부산대학교 도서관

The mechanisms by which the apolipoprotein E ε4 (APOEε4) allele influences the pathophysiological progression of Alzheimer’s disease (AD) are poorly understood. Here we tested the association of APOEε4 carriership and amyloid-β (Aβ) burden with longitudinal tau pathology. We longitudinally assessed 94 individuals across the aging and AD spectrum who underwent clinical assessments, APOE genotyping, magnetic resonance imaging, positron emission tomography (PET) for Aβ ([18F]AZD4694) and tau ([18F]MK-6240) at baseline, as well as a 2-year follow-up tau-PET scan. We found that APOEε4 carriership potentiates Aβ effects on longitudinal tau accumulation over 2 years.

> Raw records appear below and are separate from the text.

Lemma accesslist_inv v b : repr T_AccessListTx no_Tags v b →
  ∃ c n p g t x d al v' r s, let tx := AccessListTx c n p g t x d al v' r s in
    v = tx_val tx ∧ tx_fields_ok tx ∧ b = tx_payload tx.
Proof.
  invert_struct [F; F; F; F; Some to_Tags; F; F; F; F; F; F]. eexists _, _, _, _, _, _, _, _, _, _, _.
  split; [reflexivity|]. split; [cbn; tauto|]. symmetry. apply enc_Lst.
Qed.

Lemma dynamicfee_inv v b : repr T_DynamicFeeTx no_Tags v b →
  ∃ c n tip p g t x d al v' r s, let tx := DynamicFeeTx c n tip p g t x d al v' r s in
    v = tx_val tx ∧ tx_fields_ok tx ∧ b = tx_payload tx.
Proof.
  invert_struct [F; F; F; F; F; Some to_Tags; F; F; F; F; F; F]. eexists _, _, _, _, _, _, _, _, _, _, _, _.
  split; [reflexivity|]. split; [cbn; tauto|]. symmetry. apply enc_Lst.
Qed.

Lemma blob_inv v b : repr T_BlobTx no_Tags v b →
  ∃ c n tip p g t x d al bf bh v' r s, let tx := BlobTx c n tip p g t x d al bf bh None v' r s in
    v = tx_val tx ∧ tx_fields_ok tx ∧ b = tx_payload tx.
Proof.
  invert_struct [F; F; F; F; F; F; F; F; F; F; F; None; F; F; F].
  eexists _, _, _, _, _, _, _, _, _, _, _, _, _, _. split; [reflexivity|]. split; [cbn; tauto|].
  symmetry. apply enc_Lst.
Qed.

Lemma setcode_inv v b : repr T_SetCodeTx no_Tags v b →
  ∃ c n tip p g t x d al au v' r s, let tx := SetCodeTx c n tip p g t x d al au v' r s in
    v = tx_val tx ∧ tx_fields_ok tx ∧ b = tx_payload tx.
Proof.
  invert_struct [F; F; F; F; F; F; F; F; F; F; F; F; F].
  eexists _, _, _, _, _, _, _, _, _, _, _, _, _. split; [reflexivity|]. split; [cbn; tauto|]. symmetry. apply enc_Lst.
Qed.

(** Reading the fields back. *)
Lemma mapM_fmap {A B} (f : A → B) (g : B → option A) l : (∀ a, g (f a) = Some a) → mapM g (f <$> l) = Some l.
Proof. intros H. induction l as [|a l IH]; [done|]. cbn. rewrite H. cbn. by rewrite IH. Qed.

Lemma as_hashes_v l : as_hashes (v_hashes l) = Some l.
Proof. by apply mapM_fmap. Qed.

Lemma as_tuples l : as_list as_tuple (VList (v_tuple <$> l)) = Some l.
Proof. apply mapM_fmap. intros [a k]. cbn. change (mapM as_bytes (VBytes <$> k)) with (as_hashes (v_hashes k)). by rewrite as_hashes_v. Qed.

Lemma as_auths l : as_list as_auth (VList (v_auth <$> l)) = Some l.
Proof. apply mapM_fmap. by intros []. Qed.

Lemma as_to_v t : as_to (v_to t) = Some t.
Proof. by destruct t. Qed.

(** The reader of the fields of each type. *)
Definition inner_of (tx : TxData) : val → option TxData :=
  match tx with
  | LegacyTx _ _ _ _ _ _ _ _ _ => LegacyTx_of
  | AccessListTx _ _ _ _ _ _ _ _ _ _ _ => AccessListTx_of
  | DynamicFeeTx _ _ _ _ _ _ _ _ _ _ _ _ => DynamicFeeTx_of
  | BlobTx _ _ _ _ _ _ _ _ _ _ _ _ _ _ _ => BlobTx_of
  | SetCodeTx _ _ _ _ _ _ _ _ _ _ _ _ _ => SetCodeTx_of
  end.

Lemma inner_of_val tx : inner_of tx (tx_val tx) = Some (with_Sidecar None tx).
Proof.
  destruct tx; unfold inner_of, tx_val, LegacyTx_of, AccessListTx_of, DynamicFeeTx_of, BlobTx_of, SetCodeTx_of, v_ptr;
    rewrite ?as_to_v, ?as_tuples, ?as_auths, ?as_hashes_v; cbn [mbind option_bind]; rewrite ?as_tuples; cbn [mbind option_bind];
    rewrite ?as_hashes_v, ?as_auths; done.
Qed.

(** ** Blob transactions with sidecar *)

Definition is_blob (tx : TxData) : Prop := txType tx = BlobTxType ∧ tx_Sidecar tx = None ∧ tx_fields_ok tx.

Lemma blob_field : field_iff (repr (TPtr T_BlobTx) no_Tags) (λ tx, VPtr (tx_val tx)) (λ tx, Lst (tx_items tx)) is_blob.
Proof.
  apply ptr_field; [done..|]. intros v b. split.
  - intros (c & n & tip & p & g & t & x & d & al & bf & bh & v' & r & s & -> & Hok & ->)%blob_inv.
    eexists. split; [reflexivity|]. by split.
  - intros (tx & -> & (Ht & _ & Hok) & ->). destruct tx; try discriminate Ht. by apply (tx_repr _ Hok).
Qed.

Definition blob_lists (sc : BlobTxSidecar) : list item :=
  [Lst (Str <$> sc_Blobs sc); Lst (Str <$> sc_Commitments sc); Lst (Str <$> sc_Proofs sc)].

Definition sidecar_ok (sc : BlobTxSidecar) : Prop :=
  Forall (is_len (Z.to_nat 131072)) (sc_Blobs sc) ∧ Forall (is_len 48) (sc_Commitments sc) ∧
  Forall (is_len 48) (sc_Proofs sc).

Definition v_blobs (sc : BlobTxSidecar) : list val :=
  [v_hashes (sc_Blobs sc); v_hashes (sc_Commitments sc); v_hashes (sc_Proofs sc)].

Lemma v0_iff v b :
  repr T_blobTxWithBlobsV0 no_Tags v b ↔
  ∃ tx sc, is_blob tx ∧ sidecar_ok sc ∧ v = VStruct (VPtr (tx_val tx) :: v_blobs sc) ∧
    b = enc (Lst (Lst (tx_items tx) :: blob_lists sc)) ∧ sc_Version sc = Byte.x00.
Proof.
  unfold T_blobTxWithBlobsV0. rewrite (struct_iff _ _ [F; F; F; F]) by reflexivity. cbn [field_specs fld]. split.
  - intros (vs & c & -> & -> & H). open_field H blob_field. open_field H (hashes_field (Z.to_nat 131072)).
    open_field H (hashes_field 48). open_field H (hashes_field 48). destruct H as [-> ->].
    exists a, (MkSidecar Byte.x00 a0 a1 a2). split; [done|]. split; [done|]. split; [done|]. split; [|done].
    symmetry. apply enc_Lst.
  - intros (tx & [ver bl co pr] & Htx & (Hb & Hc & Hp) & -> & -> & _). eexists _, _. split; [done|].
    split; [apply enc_Lst|]. close_field blob_field tx. close_field (hashes_field (Z.to_nat 131072)) bl.
    close_field (hashes_field 48) co. close_field (hashes_field 48) pr. done.
Qed.

Lemma v1_iff v b :
  repr T_blobTxWithBlobsV1 no_Tags v b ↔
  ∃ tx ver sc, is_blob tx ∧ is_uint 8 ver ∧ sidecar_ok sc ∧ v = VStruct (VPtr (tx_val tx) :: VInt ver :: v_blobs sc) ∧
    b = enc (Lst (Lst (tx_items tx) :: enc_num ver :: blob_lists sc)) ∧ sc_Version sc = Byte.x01.
Proof.
  unfold T_blobTxWithBlobsV1. rewrite (struct_iff _ _ [F; F; F; F; F]) by reflexivity. cbn [field_specs fld]. split.
  - intros (vs & c & -> & -> & H). open_field H blob_field. open_field H (uint_field W8 no_Tags).
    open_field H (hashes_field (Z.to_nat 131072)).
    open_field H (hashes_field 48). open_field H (hashes_field 48). destruct H as [-> ->].
    exists a, a0, (MkSidecar Byte.x01 a1 a2 a3). split; [done|]. split; [done|]. split; [done|]. split; [done|]. split; [|done].
    symmetry. apply enc_Lst.
  - intros (tx & ver & [ver' bl co pr] & Htx & Hver & (Hb & Hc & Hp) & -> & -> & _). eexists _, _. split; [done|].
    split; [apply enc_Lst|]. close_field blob_field tx. close_field (uint_field W8 no_Tags) ver.
    close_field (hashes_field (Z.to_nat 131072)) bl.
    close_field (hashes_field 48) co. close_field (hashes_field 48) pr. done.
Qed.

(** ** The codec on structs *)

(** The types that are encoded behind a pointer. *)
Definition codec_typ (t : Typ) : bool :=
  is_ok (makeDecoder t no_Tags) && is_ok (makeDecoder (TPtr t) no_Tags) && strict (TPtr t) &&
  match t with TStruct _ => true | _ => false end.

Lemma codec_types :
  forallb codec_typ [T_LegacyTx; T_AccessListTx; T_DynamicFeeTx; T_BlobTx; T_SetCodeTx;
                     T_blobTxWithBlobsV0; T_blobTxWithBlobsV1] = true.
Proof. vm_compute. reflexivity. Qed.

Lemma codec_typ_in t :
  t ∈ [T_LegacyTx; T_AccessListTx; T_DynamicFeeTx; T_BlobTx; T_SetCodeTx; T_blobTxWithBlobsV0; T_blobTxWithBlobsV1] →
  codec_typ t = true.
Proof. intros Ht. pose proof codec_types as H. rewrite forallb_forall in H. apply H. by apply list_elem_of_In. Qed.

Lemma rlp_Encode_repr t v b :
  codec_typ t = true → repr t no_Tags v b → blen b <= maxAlloc → rlp_Encode t v = Ok b.
Proof.
  intros [[[_ Hd]%andb_true_iff Hs]%andb_true_iff Ht]%andb_true_iff Hv Hb. unfold rlp_Encode.
  rewrite (repr_encoded (TPtr t) (VPtr v) b); [done | by rewrite Hd | done | | pose proof maxAlloc_two64; lia].
  rewrite repr_TPtr by (by destruct t). by exists v.
Qed.

Lemma rlp_Decode_repr {A} t (f : val → option A) v b a :
  codec_typ t = true → repr t no_Tags v b → blen b <= maxAlloc → f v = Some a → rlp_Decode t f b = Ok a.
Proof.
  intros [[[Hd _]%andb_true_iff _]%andb_true_iff _]%andb_true_iff Hv Hb Hf. unfold rlp_Decode.
  rewrite (repr_decoded t b v) by (try rewrite Hd; done). by rewrite Hf.
Qed.

Lemma rlp_Decode_inv {A} t (f : val → option A) b a :
  codec_typ t = true → blen b <= maxAlloc → rlp_Decode t f b = Ok a → ∃ v, repr t no_Tags v b ∧ f v = Some a.
Proof.
  intros [[[Hd _]%andb_true_iff _]%andb_true_iff _]%andb_true_iff Hb E. unfold rlp_Decode in E.
  destruct (DecodeBytes t b) as [v| |] eqn:Ed; [|done..]. destruct (f v) as [a'|] eqn:Ef; [|done]. injection E as <-.
  exists v. split; [|done]. apply decoded_repr; [by rewrite Hd | done..].
Qed.

Lemma SplitList_enc l : blen (enc (Lst l)) < two64 → SplitList (enc (Lst l)) = Ok (enc_seq l, []).
Proof.
  intros H. unfold SplitList. rewrite <-(app_nil_r (enc (Lst l))) in H |- *. rewrite Split_enc by done. done.
Qed.

(** ** The specification of the bytes *)

(** A transaction as its Go type allows it. *)
Definition tx_ok (tx : TxData) : Prop :=
  tx_fields_ok tx ∧
  match tx_Sidecar tx with
  | Some sc => sidecar_ok sc ∧ (sc_Version sc = Byte.x00 ∨ sc_Version sc = Byte.x01)
  | None => True
  end.

(** The payload of a typed transaction: a list of the transaction and its blobs when there
    is a sidecar. *)
Definition tx_body (tx : TxData) : bytes :=
  match tx_Sidecar tx with
  | None => tx_payload tx
  | Some sc =>
      enc (Lst (Lst (tx_items tx) ::
        (if decide (sc_Version sc = Byte.x01) then enc_num 1 :: blob_lists sc else blob_lists sc)))
  end.

(** EIP-2718: the list for a legacy transaction, else the type byte and the payload. *)
Definition tx_bytes (tx : TxData) : bytes :=
  if decide (txType tx = LegacyTxType) then tx_payload tx else z2b (txType tx) :: tx_body tx.

(** A list is never taken for a typed transaction. *)
Lemma enc_Lst_head l : blen (enc (Lst l)) <= maxAlloc → ∃ b0 r, enc (Lst l) = b0 :: r ∧ 0x7f < b2z b0.
Proof.
  intros Ha. rewrite enc_Lst in Ha |- *. unfold enc_list in *. rewrite blen_app in Ha.
  pose proof (blen_nonneg (enc_seq l)). pose proof (blen_nonneg (puthead 192 247 (Z.of_nat (length (enc_seq l))))).
  pose proof maxAlloc_two64.
  destruct (puthead_tag 0xC0 0xF7 (Z.of_nat (length (enc_seq l)))) as (tag & tail & -> & Ht);
    [set_solver | unfold blen in *; lia|].
  exists tag, (tail ++ enc_seq l). split; [done|]. pose proof (blen_nonneg tail). lia.
Qed.

Lemma z2b_type n : 0 <= n < 128 → b2z (z2b n) = n.
Proof. intros. apply b2z_tag. lia. Qed.

Lemma inner_typ_codec tx : codec_typ (inner_typ tx) = true.
Proof. apply codec_typ_in. destruct tx; set_solver. Qed.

The APOEε4-potentiated Aβ effects on tau-PET burden were mediated by longitudinal plasma phosphorylated tau at threonine 217 (p-tau217+) increase. This longitudinal tau accumulation as measured by PET was accompanied by brain atrophy and clinical decline. Our results suggest that the APOEε4 allele plays a key role in Aβ downstream effects on the aggregation of phosphorylated tau in the living human brain.
Ferrari-Souza et al. show that the APOEε4 allele potentiates the deleterious effects of Aβ on the longitudinal accumulation of tau tangles in neocortical brain regions, via tau phosphorylation, which coincides with brain atrophy and clinical decline.